Required work: All lines of the material below that include the string "AuditLog" are to be copied.

The input:
== Segment start ==

(* ===== verification/AlertReport.v ===== *)
(** * Security alerts: database integrity and the report
    ([app/security/alerts.py], [app/security/audit.py])

    The report verifies the audit chain against its anchor, compares the row
    counts of the monitored tables with the stored baseline, evaluates the audit
    events, filters by severity, suppresses repeats and delivers.  The baseline
    only moves when nothing regressed; an operator may replace it after the chain
    and the anchor verified. *)

From S2P Require Import Prelude PyStr PyDecimal TimeModel Schema Json Runtime Sample.
From S2P Require Import Integrity AuditLog AuditChain Notifications Alerts AlertDelivery.
From Stdlib Require Import Ascii.
Open Scope string_scope.
Open Scope Z_scope.

Module AlertReport.
Import SessionHmac Audit AuditChain Notifications Alerts AlertDelivery.
Notation alert := (list (string * jval)).

Section Report.
Context `{Env}.

Definition configured_path (name : string) : option string :=
  let text := strip (config_str_or_empty name) in if nonempty text then Some text else None.
Definition _configured_audit_anchor_path : option string := configured_path "SECURITY_AUDIT_ANCHOR_PATH".
Definition _configured_alert_state_path : option string := configured_path "SECURITY_ALERT_STATE_PATH".

(** ** The audit chain *)

Definition _load_audit_anchor (anchor_path : string) : M St (list (string * jval)) :=
  text <- try_except (read_text anchor_path) is_os_error
    (λ e, raise (alert_error ("SECURITY_AUDIT_ANCHOR_PATH is not readable: " +:+ exn_class e))) ;;
  match json_loads text with
  | None => raise (alert_error "SECURITY_AUDIT_ANCHOR_PATH is not readable: JSONDecodeError")
  | Some (JObj anchor) => ret anchor
  | Some _ => raise (alert_error "SECURITY_AUDIT_ANCHOR_PATH must contain a JSON object")
  end.

Definition jopt_bool (o : option bool) : jval := match o with Some b => JBool b | None => JNull end.

Definition _audit_chain_status (result : Verification) (anchor_configured : bool) : alert :=
  [("checked", JBool true);
   ("valid", JBool (vr_valid result));
   ("anchor_configured", JBool anchor_configured);
   ("anchor_validated", jopt_bool (vr_anchor_validated result));
   ("anchor_status", JStr (vr_anchor_status result));
   ("anchor_stale", JBool (vr_anchor_stale result));
   ("anchor_event_id", jopt_int (vr_anchor_event_id result));
   ("events_since_anchor", jopt_int (vr_events_since_anchor result));
   ("anchor_refresh_required", JBool (vr_anchor_refresh_required result));
   ("event_count", JInt (vr_event_count result));
   ("latest_event_id", jopt_int (vr_latest_event_id result));
   ("error_count", JInt (Z.of_nat (length (vr_errors result))));
   ("anchor_error_count", JInt (Z.of_nat (length (vr_anchor_errors result))))].

Definition failed_status (anchor_configured : bool) (anchor_validated : jval) (error : string) : alert :=
  [("checked", JBool false); ("valid", JBool false); ("anchor_configured", JBool anchor_configured);
   ("anchor_validated", anchor_validated); ("error_type", JStr error)].

Definition chain_alert (result : Verification) (current_time : Z) : alert :=
  let anchor_error_count := Z.of_nat (length (vr_anchor_errors result)) in
  let anchored := 0 <? anchor_error_count in
  _alert (if anchored then "audit_anchor_mismatch" else "audit_chain_verification_failed")
    current_time "critical" (Z.max 1 (Z.of_nat (length (vr_errors result)))) 0
    (if anchored then "audit_anchor" else "audit_hash_chain")
    [("latest_event_id", jopt_int (vr_latest_event_id result));
     ("event_count", JInt (vr_event_count result)); ("anchor_error_count", JInt anchor_error_count)].

Definition verify_with (anchor : option (list (string * jval))) (anchor_configured : bool)
    (current_time : Z) : M St (list alert * alert) :=
  result <- try_except
    (v <- db_get (λ d, verify_audit_hash_chain anchor (security_audit_events d)) ;; ret (inr v))
    any_exn (λ e, ret (inl e)) ;;
  match result with
  | inl e =>
      ret ([_alert "audit_chain_verification_failed" current_time "critical" 1 0 "audit_hash_chain"
              [("error_type", JStr (exn_class e))]],
           failed_status anchor_configured JNull (exn_class e))
  | inr result =>
      let status := _audit_chain_status result anchor_configured in
      if vr_valid result then ret ([], status) else ret ([chain_alert result current_time], status)
  end.

Definition _audit_chain_verification_alerts (current_time : Z) : M St (list alert * alert) :=
  match _configured_audit_anchor_path with
  | None => verify_with None false current_time
  | Some anchor_path =>
      anchor <- try_except (a <- _load_audit_anchor anchor_path ;; ret (inr a))
        is_alert_configuration_error (λ e, ret (inl e)) ;;
      match anchor with
      | inl e =>
          ret ([_alert "audit_anchor_mismatch" current_time "critical" 1 0 "audit_anchor"
                  [("error_type", JStr (exn_class e)); ("reason", JStr "anchor_unavailable")]],
               failed_status true (JBool false) (exn_class e))
      | inr a => verify_with (Some a) true current_time
      end
  end.

(** ** Row counts of the monitored tables *)

Definition max_of (ids : list Z) : option Z :=
  match ids with [] => None | _ => Some (foldr Z.max (hd 0 ids) ids) end.

Definition table_ids (table_name : string) (d : Db) : list Z :=
  if bool_decide (table_name = "users") then (map_to_list (users d)).*1
  else ev_id <$> security_audit_events d.

Definition table_metrics (ids : list Z) : jval :=
  JObj [("count", JInt (Z.of_nat (length ids))); ("max_id", jopt_int (max_of ids))].

Definition snapshot_tables (d : Db) : list (string * jval) :=
  (λ table_name, (table_name, table_metrics (table_ids table_name d))) <$> DATABASE_INTEGRITY_TABLES.

Definition _database_integrity_snapshot (current_time : Z) (d : Db) : list (string * jval) :=
  [("generated_at", JStr (_utc_iso current_time));
   ("message", JStr "security_alert_database_integrity_state");
   ("tables", JObj (snapshot_tables d));
   ("version", JInt DATABASE_INTEGRITY_STATE_VERSION)].

Definition _load_database_integrity_state (state_path : string) : M St (option (list (string * jval))) :=
  raw <- try_except (t <- read_text state_path ;; ret (Some t)) is_os_error
    (λ e, if bool_decide (exn_class e = "FileNotFoundError") then ret None
          else raise (alert_error ("SECURITY_ALERT_STATE_PATH is not readable: " +:+ exn_class e))) ;;
  match raw with
  | None => ret None
  | Some raw_state =>
      match json_loads raw_state with
      | None => raise (alert_error "SECURITY_ALERT_STATE_PATH must contain JSON")
      | Some (JObj state) =>
          match obj_get "tables" state with
          | Some (JObj _) => ret (Some state)
          | _ => raise (alert_error "SECURITY_ALERT_STATE_PATH is missing table metrics")
          end
      | Some _ => raise (alert_error "SECURITY_ALERT_STATE_PATH must contain a JSON object")
      end
  end.
(* ===== verification/AlertSafety.v ===== *)
(** * Properties of alert delivery and of the integrity baseline

    Nothing that looks like a secret leaves in a webhook body; deduplication
    delivers exactly the alerts whose key is not on record as seen; a monitored
    table that shrinks is reported until an operator replaces the baseline. *)

From S2P Require Import Prelude PyStr PyDecimal TimeModel Schema Canonical Json Runtime Sample.
From S2P Require Import Integrity AuditLog AuditChain Notifications Alerts AlertDelivery AlertReport.
From Stdlib Require Import Ascii.
Open Scope string_scope.
Open Scope Z_scope.

Module AlertSafety.
Import SessionHmac Sensitive Audit AuditChain Alerts AlertDelivery AlertReport.
Notation alert := (list (string * jval)).

(** ** Sanitised values *)

(** A text that may leave: the redaction mark, or short and not like a secret. *)
Definition text_ok (s : string) : bool :=
  bool_decide (s = REDACTED_VALUE)
  || ((slen s <=? 512)%nat && negb (_looks_like_sensitive_delivery_value s)).

Definition redacted (v : jval) : bool :=
  match v with JStr s => bool_decide (s = REDACTED_VALUE) | _ => false end.

(** The name of an entry: not empty, and at most 80 characters. *)
Definition name_ok (k : string) : bool := (1 <=? slen k)%nat && (slen k <=? 80)%nat.

(** Every text may leave, and sensitive entries are redacted, at any depth. *)
Fixpoint value_ok (v : jval) : bool :=
  match v with
  | JNull | JBool _ | JInt _ => true
  | JStr s => text_ok s
  | JList l => (length l <=? 25)%nat && forallb value_ok l
  | JObj kvs => forallb (λ kv, name_ok kv.1 && if _is_sensitive_delivery_key (casefold kv.1) then redacted kv.2
                                               else value_ok kv.2) kvs
  end.
Definition entry_ok (kv : string * jval) : bool :=
  name_ok kv.1 && if _is_sensitive_delivery_key (casefold kv.1) then redacted kv.2 else value_ok kv.2.
(* ===== verification/BankingViews.v ===== *)
(** * Payees and transfers as the customer drives them
    ([app/banking/routes.py], [app/banking/forms.py])

    Adding a payee takes a form with a step-up and a confirmation; a local
    transfer takes a form with a step-up, which stores a pending transfer, and a
    confirmation, which executes it; PayUp takes a phone lookup, an amount and a
    confirmation that asks for a step-up when the risk engine does.  A view
    answers with a rendered template and its context or with a redirect.  A form
    is its submitted fields and whether its CSRF token was good. *)

From S2P Require Import Prelude PyStr PyDecimal TimeModel Schema Runtime Integrity AuditLog.
From S2P Require Import SessionRisk BankingPolicy Notifications Sessions SessionStore RateLimits.
From S2P Require Import Mfa SignIn Profile Transfers Idempotency Guards Statement.
From Stdlib Require Import Ascii.
Open Scope string_scope.
Open Scope Z_scope.

Module BankingViews.
Import SessionHmac Audit SessionRisk Policy Notifications SessionStore RateLimits Mfa Profile.
Import SignIn Transfers Idempotency Guards.

Definition _PENDING_PAYEE_TTL : Z := 300.
Definition _PENDING_TRANSFER_TTL : Z := 300.
Definition _PAYUP_PENDING_RECIPIENT_TTL : Z := 300.
Definition _PAYUP_PENDING_TRANSFER_TTL : Z := 300.
Definition _PAYUP_LOOKUP_FAILURE_LIMIT : Z := 5.
Definition _PAYUP_LOOKUP_FAILURE_WINDOW_SECONDS : Z := 60 * 60.
Definition _REQUEST_EXPIRED_MESSAGE : string := "Request expired. Please start again.".
Definition _NO_PENDING_TRANSFER_MESSAGE : string := "No pending transfer. Please start again.".
Definition _DUPLICATE_PAYEE_MESSAGE : string := "This payee is already in your list.".
Definition _NO_PENDING_PAYEE_MESSAGE : string := "No pending payee. Please start again.".
Definition _NO_PENDING_PAYUP_RECIPIENT_MESSAGE : string :=
  "No pending PayUp request. Please start again.".
Definition _INVALID_PHONE_MESSAGE : string := "Invalid phone number.".
Definition _PAYEES_ENDPOINT : string := "banking.payees".
Definition _PAYEES_ADD_ENDPOINT : string := "banking.payees_add".
Definition _PAYUP_ENDPOINT : string := "banking.payup".
Definition _PAYUP_NICKNAME_ENDPOINT : string := "banking.payup_nickname".
Definition _TRANSFER_TEMPLATE : string := "transfer.html".
Definition _ADD_PAYEE_TEMPLATE : string := "add_payee.html".
Definition _PAYUP_TEMPLATE : string := "payup.html".
Definition _PAYUP_NICKNAME_TEMPLATE : string := "payup_nickname.html".
Definition _PAYUP_AMOUNT_TEMPLATE : string := "payup_amount.html".
Definition _PAYUP_CONFIRM_TEMPLATE : string := "payup_confirm.html".

(** ** Forms *)

(** [Regexp("^...$")]: [re.match], whose dollar also allows one final newline. *)
Definition matches_line (p : list ascii → bool) (text : string) : bool :=
  let l := chars text in
  p l || match rev l with
         | c :: rest => bool_decide (c = ascii_of_nat 10) && p (rev rest)
         | [] => false
         end.

Definition ACCOUNT_NUMBER_RE (l : list ascii) : bool := (length l =? 12)%nat && forallb is_digit l.
Definition _ACCOUNT_RE (text : string) : bool := ACCOUNT_NUMBER_RE (chars text).
Definition NICKNAME_RE (l : list ascii) : bool :=
  (1 <=? length l)%nat && (length l <=? 64)%nat
  && forallb (λ c, is_alnum c || str_in (String c "") [" "; "'"; "-"]) l.
Definition AMOUNT_RE (l : list ascii) : bool :=
  match split_on "."%char l with
  | [whole] => (1 <=? length whole)%nat && forallb is_digit whole
  | [whole; fraction] =>
      (1 <=? length whole)%nat && forallb is_digit whole
      && (1 <=? length fraction)%nat && (length fraction <=? 2)%nat && forallb is_digit fraction
  | _ => false
  end.
Definition REFERENCE_RE (l : list ascii) : bool :=
  (length l <=? 128)%nat
  && forallb (λ c, is_alnum c || str_in (String c "") [" "; "'"; "-"; "."; ","; "/"]) l.
Definition TOTP_RE (l : list ascii) : bool := (length l =? 6)%nat && forallb is_digit l.
Definition PHONE_RE (l : list ascii) : bool := phone_format (of_chars l).

(** A field with [InputRequired()] and further validators. *)
Definition required_field (p : string → bool) (data : option string) : bool :=
  match data with Some text => nonempty text && p text | None => false end.
(** A field with [Optional()] and further validators: blank input passes. *)
Definition optional_field (p : string → bool) (data : option string) : bool :=
  match data with Some text => negb (nonempty (strip text)) || p text | None => true end.

Definition _totp_code_field (required : bool) (data : option string) : bool :=
  (if required then required_field else optional_field) (matches_line TOTP_RE) data.
Definition _amount_field : option string → bool :=
  required_field (λ text, (slen text <=? 13)%nat && matches_line AMOUNT_RE text).
Definition _reference_field : option string → bool :=
  optional_field (λ text, (slen text <=? 128)%nat && matches_line REFERENCE_RE text).

Record AddPayeeForm : Type := mkAddPayeeForm {
  ap_nickname : option string; ap_account_number : option string; ap_totp_code : option string
}.
Definition valid_add_payee (f : AddPayeeForm) : bool :=
  required_field (λ text, (1 <=? slen text)%nat && (slen text <=? 64)%nat
                          && matches_line NICKNAME_RE text) (ap_nickname f)
  && required_field (matches_line ACCOUNT_NUMBER_RE) (ap_account_number f)
  && _totp_code_field true (ap_totp_code f).

Definition PayupPhoneForm (phone_number : option string) : bool :=
  required_field (matches_line PHONE_RE) phone_number.

Definition PAYUP_NICKNAME_MAX_LENGTH : nat := 128.
(** [None]: a [ValidationError]. *)
Definition _payup_nickname (value : option string) : option string :=
  let nickname := strip (or_empty value) in
  if (slen nickname <? 2)%nat || (PAYUP_NICKNAME_MAX_LENGTH <? slen nickname)%nat then None
  else if existsb (λ c, (code c <? 32) || (code c =? 127)) (chars nickname) then None
  else Some nickname.
(** The nickname [validate_nickname] leaves in a valid form. *)
Definition PayupNicknameForm (nickname : option string) : option string :=
  if required_field (λ text, (2 <=? slen text)%nat && (slen text <=? PAYUP_NICKNAME_MAX_LENGTH)%nat)
       nickname
  then _payup_nickname nickname else None.

Record PayupAmountForm : Type := mkPayupAmountForm {
  pa_amount : option string; pa_reference : option string
}.
Definition valid_payup_amount (f : PayupAmountForm) : bool :=
  _amount_field (pa_amount f) && _reference_field (pa_reference f).

Record TransferForm : Type := mkTransferForm {
  tf_amount : option string; tf_reference : option string; tf_totp_code : option string
}.
Definition valid_transfer (f : TransferForm) : bool :=
  _amount_field (tf_amount f) && _reference_field (tf_reference f) && _totp_code_field true (tf_totp_code f).

(** [(form.reference.data or "").strip()[:128]]. *)
Definition reference_text (data : option string) : string := str_take 128 (strip (or_empty data)).

(** ** Answers *)

Inductive Page : Type :=
  | Rendered (template : string) (context : list (string * jval)) (status : Z)
  | RedirectTo (endpoint : string).

(** ** Helpers *)

(** [seconds] in microseconds. *)
Definition _format_cooldown_remaining (remaining : Z) : string :=
  let total_seconds := Z.max 0 (- ((- remaining) / US_SECOND)) in
  let days := total_seconds / (24 * 60 * 60) in
  let remainder := total_seconds mod (24 * 60 * 60) in
  let hours := remainder / (60 * 60) in
  let remainder := remainder mod (60 * 60) in
  let minutes := remainder / 60 in
  let secs := remainder mod 60 in
  if negb (days =? 0) then pretty days +:+ "d " +:+ pretty hours +:+ "h"
  else if negb (hours =? 0) then pretty hours +:+ "h " +:+ pretty minutes +:+ "m"
  else if negb (minutes =? 0) then pretty minutes +:+ "m " +:+ pretty secs +:+ "s"
  else pretty secs +:+ "s".

Definition _payup_nickname_ready (user : User) : bool :=
  nonempty (Statement._payup_nickname_value (Some user)).

Definition _account_ending (account_number : option string) : string :=
  let account := or_empty account_number in
  if (4 <=? slen account)%nat then str_last 4 account else account.

Definition _payup_recipient_display (recipient : User) : list (string * jval) :=
  let recipient_nickname := Statement._payup_nickname_value (Some recipient) in
  let recipient_phone := or_empty (u_phone_number recipient) in
  [("recipient_label", JStr (if nonempty recipient_nickname then recipient_nickname else recipient_phone));
   ("recipient_nickname", JStr recipient_nickname); ("recipient_phone", JStr recipient_phone)].

(** A [Numeric(12, 5)] column: five decimals, rounded half away from zero. *)
Definition numeric5 (d : pydec) : Z :=
  match d with
  | DFin c e =>
      if -5 <=? e then c * 10 ^ (e + 5)
      else let m := 10 ^ (-5 - e) in Z.sgn c * ((2 * Z.abs c + m) / (2 * m))
  | _ => 0
  end.

Section Views.
Context `{Env}.

(** [except AuthError as exc]: its message and its status. *)
Definition attempt {A} (c : M St A) : M St (A + (string * Z)) :=
  try_except (a <- c ;; ret (inl a)) is_auth_error
    (λ e, match e with
          | AuthError message status _ | FrozenAccountError message status => ret (inr (message, status))
          | _ => raise e
          end).

Definition render (template : string) (context : list (string * jval)) (status : Z) : M St Page :=
  ret (Rendered template context status).
Definition refuse_with (message : string) (template : string) (context : list (string * jval))
    (status : Z) : M St Page :=
  _ <- flash message "error" ;; render template context status.
Definition send_back (message category endpoint : string) : M St Page :=
  _ <- flash message category ;; ret (RedirectTo endpoint).

(** A blueprint hook in front of every banking view. *)
Definition enforce_banking_mfa_onboarding (current_user : option (Z * User)) : M St (option Page) :=
  match current_user with
  | Some (_, user) =>
      if negb (has_enrolled_mfa_method user) then
        page <- send_back "Set up an authenticator app before using banking features." "warning"
                  "web.mfa_setup" ;;
        ret (Some page)
      else ret None
  | None => ret None
  end.

(** [current_app.config.get(name, default)] where a number is compared with it. *)
Definition config_number_default (name : string) (default : Z) : res Z :=
  match config name with Some _ => config_number name | None => Ok default end.
Definition payee_cooldown_seconds : res Z := config_number_default "PAYEE_COOLDOWN_SECONDS" 60.

(** [None]: the payee is active; otherwise the remaining time and its end. *)
Definition _cooldown_status (payee : Payee) (cooldown_seconds : Z) : M St (option (string * Z)) :=
  now <- now_utc ;;
  let elapsed := now - py_created_at payee in
  if cooldown_seconds * US_SECOND <=? elapsed then ret None
  else
    let remaining := cooldown_seconds * US_SECOND - elapsed in
    ret (Some (_format_cooldown_remaining remaining,
               py_created_at payee + cooldown_seconds * US_SECOND)).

== Segment end ==

Response area:
From S2P Require Import Integrity AuditLog AuditChain Notifications Alerts AlertDelivery.
From S2P Require Import Integrity AuditLog AuditChain Notifications Alerts AlertDelivery AlertReport.
From S2P Require Import Prelude PyStr PyDecimal TimeModel Schema Runtime Integrity AuditLog.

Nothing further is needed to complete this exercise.